==== LISTED RECORDS ====

(** ** Files that are edited *)
Lemma walk_exists t n todo : ∀ cur p, walk false t n cur todo = Some p → walk true t n cur todo = Some p.
Proof.
  revert n todo. apply (walk_ind (fun n todo => ∀ cur p, walk false t n cur todo = Some p → walk true t n cur todo = Some p)).
  - intros n cur p. by rewrite !walk_nil.
  - intros n x todo IH IHl cur p. rewrite !walk_cons. destruct (is_dir t cur); [|done].
    destruct (_ || _); [apply IH|]. destruct (String.eqb x ".."); [apply IH|].
    destruct (t !! (cur ++ [x])) as [[]|]; [apply IH|apply IH| |done].
    destruct n as [|n]; [done|]. apply IHl. lia.
Qed.
(** an edit of a file that is applied replaces its content by the edited one, and its
    mode, whatever it was, by that of the temporary file, 0600; nothing else changes. *)
Theorem edited_file_is_private g op fe t t' :
  op_type op = OpFileEdit fe → offline_operation g op t = (t', Ok true) →
  ∃ p q c m tm, resolve_guest_path g t (fed_file fe) = Ok p ∧ follow t p = Some q ∧ t !! q = Some (File c m tm) ∧
    t' = <[q := File (edit_content (fed_changes fe) c) TEMP_MODE written_at]> t.
Proof.
  intros Hop. unfold offline_operation. rewrite Hop.
  intros (t1 & content & Hcat & (t2 & [] & Hup & [= <-])%gact_bind_Ok)%gact_bind_Ok.
  unfold g_cat in Hcat. apply gact_bind_Ok in Hcat as (t3 & bytes & Hrd & [= <- Hutf]).
  unfold g_read_file in Hrd. apply gact_bind_Ok in Hrd as (t4 & p & [-> Hp]%resolved_path_Ok & [= <- Hn]).
  destruct (is_utf8 bytes); [|done]. injection Hutf as ->. unfold node_at in Hn.
  destruct (follow t p) as [q|] eqn:Hf; [|done]. cbn in Hn. destruct (t !! q) as [[c m tm| |]|] eqn:Hq; try done.
  injection Hn as ->. exists p, q, content, m, tm. split_and!; try done.
  unfold g_upload in Hup. apply gact_bind_Ok in Hup as (t5 & p' & [-> Hp']%resolved_path_Ok & Htry).
  rewrite Hp in Hp'. injection Hp' as <-. unfold gtry, fs_upload, open_truncated in Htry. unfold follow in Hf.
  rewrite (walk_exists _ _ _ _ _ Hf) in Htry. cbn in Htry. rewrite Hq in Htry.
  destruct (write_fault p); [done|]. injection Htry as <-. by rewrite insert_insert_eq.
Qed.
End props.
(** ** The sentinel *)
Definition same_flag (q q' : qga_state) : Prop := q_delimited q' = q_delimited q.
#[local] Instance same_flag_order : PreOrder same_flag.
Proof. split; [by intros q|]. intros q1 q2 q3 H1 H2. unfold same_flag in *. congruence. Qed.
Lemma command_flag execute command args :
  command_of oc execute = Some command → execute ≠ "guest-sync-delimited" → moves same_flag (command args).
Proof.
  intros Hc Hd. destruct (decide (execute ∈ stateful)) as [Hs|Hn]; [|eapply (command_moves oc same_flag); done].
  unfold stateful in Hs. rewrite !elem_of_cons in Hs.
  destruct Hs as [->|[->|[->|[->|Hs]]]]; [..|by apply not_elem_of_nil in Hs]; injection Hc as <-; try done; intros q.
  - unfold guest_exec. destruct (json_get "path" args ≫= as_str) as [path|]; [|done].
    unfold take_pid, mbind, qact_bind, get_state. cbn.
    destruct (u_arith oc 64 (q_next_pid q + 1)) as [n|[]|]; [|done]. cbn.
    destruct (default false _); cbn; [destruct (run_program _ _)|destruct (spawn_program _ _)]; done.
  - unfold guest_fsfreeze_freeze, change_freeze, mbind, qact_bind, qask. by destruct (helper_fsfreeze _ _).
  - unfold guest_fsfreeze_thaw, change_freeze, mbind, qact_bind, qask. by destruct (helper_fsfreeze _ _).
Qed.
(** the sentinel goes before an answer exactly when the frame asks for a delimited
    synchronisation, whatever was served before it. *)
Lemma sentinel_exactly chan bytes q a st payload delimited :
  q_delimited q = false → turn chan bytes (q, a) = (st, Ok (payload, delimited)) →
  q_delimited st.1 = false ∧ (delimited = true ↔ ∃ args, own_command bytes = Some ("guest-sync-delimited", args)).
Proof.
  intros Hq. unfold channel_turn. pose proof (frame_qga_side chan bytes q a) as Hs.
  destruct (frame_on chan bytes (q, a)) as [[q' a'] [p|e|]]; [|done|done]. cbn [fst] in Hs. intros [= <- <- <-].
  split; [done|]. rewrite Hs. destruct (own_command bytes) as [[execute args]|]; [|rewrite Hq; naive_solver].
  destruct (decide (execute = "guest-sync-delimited")) as [->|Hne].
  - split; [by eauto|]. done.
  - assert (q_delimited (match command_of oc execute with Some command => (command args q).1 | None => q end) = false) as ->.
    { destruct (command_of oc execute) as [command|] eqn:Ec; [|done].
      by rewrite (command_flag execute command args Ec Hne q). }
    naive_solver.
Qed.
End props.

(** ** Examples *)
#[local] Instance qga_example : QgaEnv := {|
  json_from_slice s :=
    if String.eqb s "e" then inr (JObj [("arguments", JObj [("arg", JArr (map JStr ["-c"; "id"])); ("path", JStr "/bin/sh")]);
                                        ("execute", JStr "guest-exec")])
    else if String.eqb s "s" then inr (JObj [("execute", JStr "guest-suspend-ram")])
    else inl "eof";
  json_to_vec _ := "{}"; q_base64 s := s; utf8_lossy s := s;
  run_program _ _ := inr (mk_program_output true "uid=0" "" (Some 0%Z) "0");
  spawn_program _ _ := None; helper_fsfreeze _ _ := None; file_text _ _ := None; link_text _ _ := None;
  unix_seconds _ := inr 0%Z; net_classes _ := []; agent_reply _ _ _ := inr JNull
|}.
(** a handler that refuses everything. *)
Definition closed_env : @AgentEnv (json_platform ascii_platform) := {|
  policy_files _ := mk_policy_source None (fun _ => false) (fun _ => None); utc_nanos n := Z.of_nat n; instant n := Z.of_nat n;
  perform _ _ _ := inl (RpcInternalError, "closed"); from_yaml _ := None; glob_new _ := None; utc_rfc3339 _ := "";
  parse_ts _ := inl "bad"; add_millis _ _ := None; AgentHandler.request_from_slice _ := inl "bad"; value_get _ _ := None;
  value_as_bool _ := None; value_as_str _ := None; io_text _ := ""
|}.
Definition agent_idle : @agent_state (json_platform ascii_platform) :=
  mk_agent_state (json_platform ascii_platform) (mk_ReplayCache (json_platform ascii_platform) [] ∅ ∅) [] [] 0.
Definition no_text (_ : @JsonRpcResponse (json_platform ascii_platform)) : string := "".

====

### TASK STATEMENT
Output, from the data above, the lines from the line with "destruct Hs as" to the line with "synchronisation, whatever was" exactly as they stand, both ends included and nothing else.

### TASK ANSWER
  destruct Hs as [->|[->|[->|[->|Hs]]]]; [..|by apply not_elem_of_nil in Hs]; injection Hc as <-; try done; intros q.
  - unfold guest_exec. destruct (json_get "path" args ≫= as_str) as [path|]; [|done].
    unfold take_pid, mbind, qact_bind, get_state. cbn.
    destruct (u_arith oc 64 (q_next_pid q + 1)) as [n|[]|]; [|done]. cbn.
    destruct (default false _); cbn; [destruct (run_program _ _)|destruct (spawn_program _ _)]; done.
  - unfold guest_fsfreeze_freeze, change_freeze, mbind, qact_bind, qask. by destruct (helper_fsfreeze _ _).
  - unfold guest_fsfreeze_thaw, change_freeze, mbind, qact_bind, qask. by destruct (helper_fsfreeze _ _).
Qed.
(** the sentinel goes before an answer exactly when the frame asks for a delimited
    synchronisation, whatever was served before it. *)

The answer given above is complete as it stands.